2 – Para efeitos do disposto na alínea c) do número anterior consideram-se rendimentos:
a) O valor mensal de todos os ordenados, salários e outras remunerações, incluindo os subsídios de natal e de férias, mas excluindo os restantes subsídios e prémios, tais como os referentes a horários por turnos e horas extraordinárias;
b) O valor mensal de subsídios de desemprego e rendimento social de inserção;
c) O valor de quaisquer pensões, nomeadamente de reforma, aposentação, velhice, invalidez e sobrevivência, bem como o complemento solidário para idosos;
d) Os valores provenientes de outras fontes de rendimento, com exceção do abono de família e das prestações complementares.
3 – Para efeitos do disposto na alínea a) do número anterior só são considerados os rendimentos dos elementos do agregado familiar com idade igual ou superior a 25 anos.
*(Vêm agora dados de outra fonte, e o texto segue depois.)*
(* ===== verification/StorageBroker.v ===== *)
(** * The storage broker's children: specs/storagebroker *)

From S2P Require Import Prelude GoLib KubeTypes Api.

Module storagebroker.

Definition Port : Z := 50051.

Definition Name (clusterName : string) : string := clusterName +:+ "-storage-broker".

Definition URL (clusterName : string) : string :=
  "http://" +:+ Name clusterName +:+ ":" +:+ fmt_d Port.

Definition Deployment (cluster : Cluster) : KubeTypes.Deployment :=
  let storageBrokerName := Name (om_Name (cl_Meta cluster)) in
  {| dep_Type := {| tm_APIVersion := "apps/v1"; tm_Kind := "Deployment" |};
     dep_Meta := new_meta storageBrokerName (om_Namespace (cl_Meta cluster)) ∅ ∅;
     dep_Spec :=
       {| ds_Replicas := Some 1;
          ds_Strategy := "RollingUpdate";
          ds_Selector := {[ "app.kubernetes.io/name" := storageBrokerName ]};
          ds_Template :=
            {| pt_Labels := {[ "app.kubernetes.io/name" := storageBrokerName ]};
               pt_Spec :=
                 {| ps_SecurityContext := None;
                    ps_InitContainers := [];
                    ps_Containers :=
                      [ {| ct_Name := "storage-broker";
                           ct_Image := cls_NeonImage (cl_Spec cluster);
                           ct_ImagePullPolicy := "IfNotPresent";
                           ct_Command := ["storage_broker"];
                           ct_Args := ["--listen-addr"; "0.0.0.0:" +:+ fmt_d Port];
                           ct_Ports := [ {| cp_Name := "http"; cp_ContainerPort := Port; cp_Protocol := "" |} ];
                           ct_Env := [];
                           ct_VolumeMounts := [] |} ];
                    ps_Volumes := [] |} |} |};
     dep_Conditions := [] |}.

(** The literal sets no [TypeMeta]. *)
Definition Service (cluster : Cluster) : KubeTypes.Service :=
  let name := Name (om_Name (cl_Meta cluster)) in
  {| svc_Type := no_TypeMeta;
     svc_Meta := new_meta name (om_Namespace (cl_Meta cluster)) {[ "app.kubernetes.io/name" := name ]} ∅;
     svc_Spec :=
       {| ss_ClusterIP := "";
          ss_Selector := {[ "app.kubernetes.io/name" := name ]};
          ss_Ports := [ {| sp_Name := "http"; sp_Port := Port; sp_Protocol := ""; sp_TargetPort := Port |} ] |} |}.

End storagebroker.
4 – Para efeitos do disposto na alínea c) do n.º 2, os valores das pensões de reforma, aposentação, velhice, invalidez e sobrevivência e complemento solidário para idosos, iguais ou inferiores a três salários mínimos nacionais, são considerados parcialmente, para efeitos de cálculo da taxa de esforço, através da aplicação da seguinte fórmula:
Rt = 0,25×R× (R/SMN+1),
em que Rt é o rendimento para efeito de cálculo da taxa de esforço, R é o valor das pensões de reforma, aposentação, velhice, invalidez e sobrevivência e complemento solidário para idosos e SMN é o salário mínimo nacional.
Artigo 4.º
1 – O preço técnico a que se refere o artigo 2.º é calculado nos mesmos termos em que o é a renda condicionada, sendo o seu valor arredondado para o valor em euros imediatamente inferior.
2 – (…).
3 – (…).
Artigo 5.º
1 – (…).
2 – (…).
3 – O valor da renda é arredondado para o valor em euros imediatamente inferior com as seguintes condições:
a) não pode exceder o valor do preço técnico nem ser inferior a 1% do salário mínimo nacional;
b) não pode ser superior a 15% do rendimento líquido mensal do agregado familiar, sempre que este não exceda o valor correspondente a dois salários mínimos nacionais.
Artigo 6.º
1 – (…).
2 – (…).
3 – (…).
4 – No ato da presunção deve a entidade locadora estabelecer o montante do rendimento líquido mensal do agregado familiar que considera relevante para a fixação da renda e notificar o arrendatário no prazo de 15 dias.
Artigo 11.º
1 – O regime de renda apoiada estabelecido nos artigos anteriores pode ser aplicado pelas entidades referidas no artigo 1.º às habitações adquiridas ou promovidas pelas mesmas e destinadas a arrendamento para fins habitacionais.
2 – (…).
3 – (…).
4 – (…).
5 – (…).»
Artigo 2.º
Entrada em vigor
A presente lei entra em vigor com a aprovação da Lei do Orçamento do Estado posterior à sua publicação.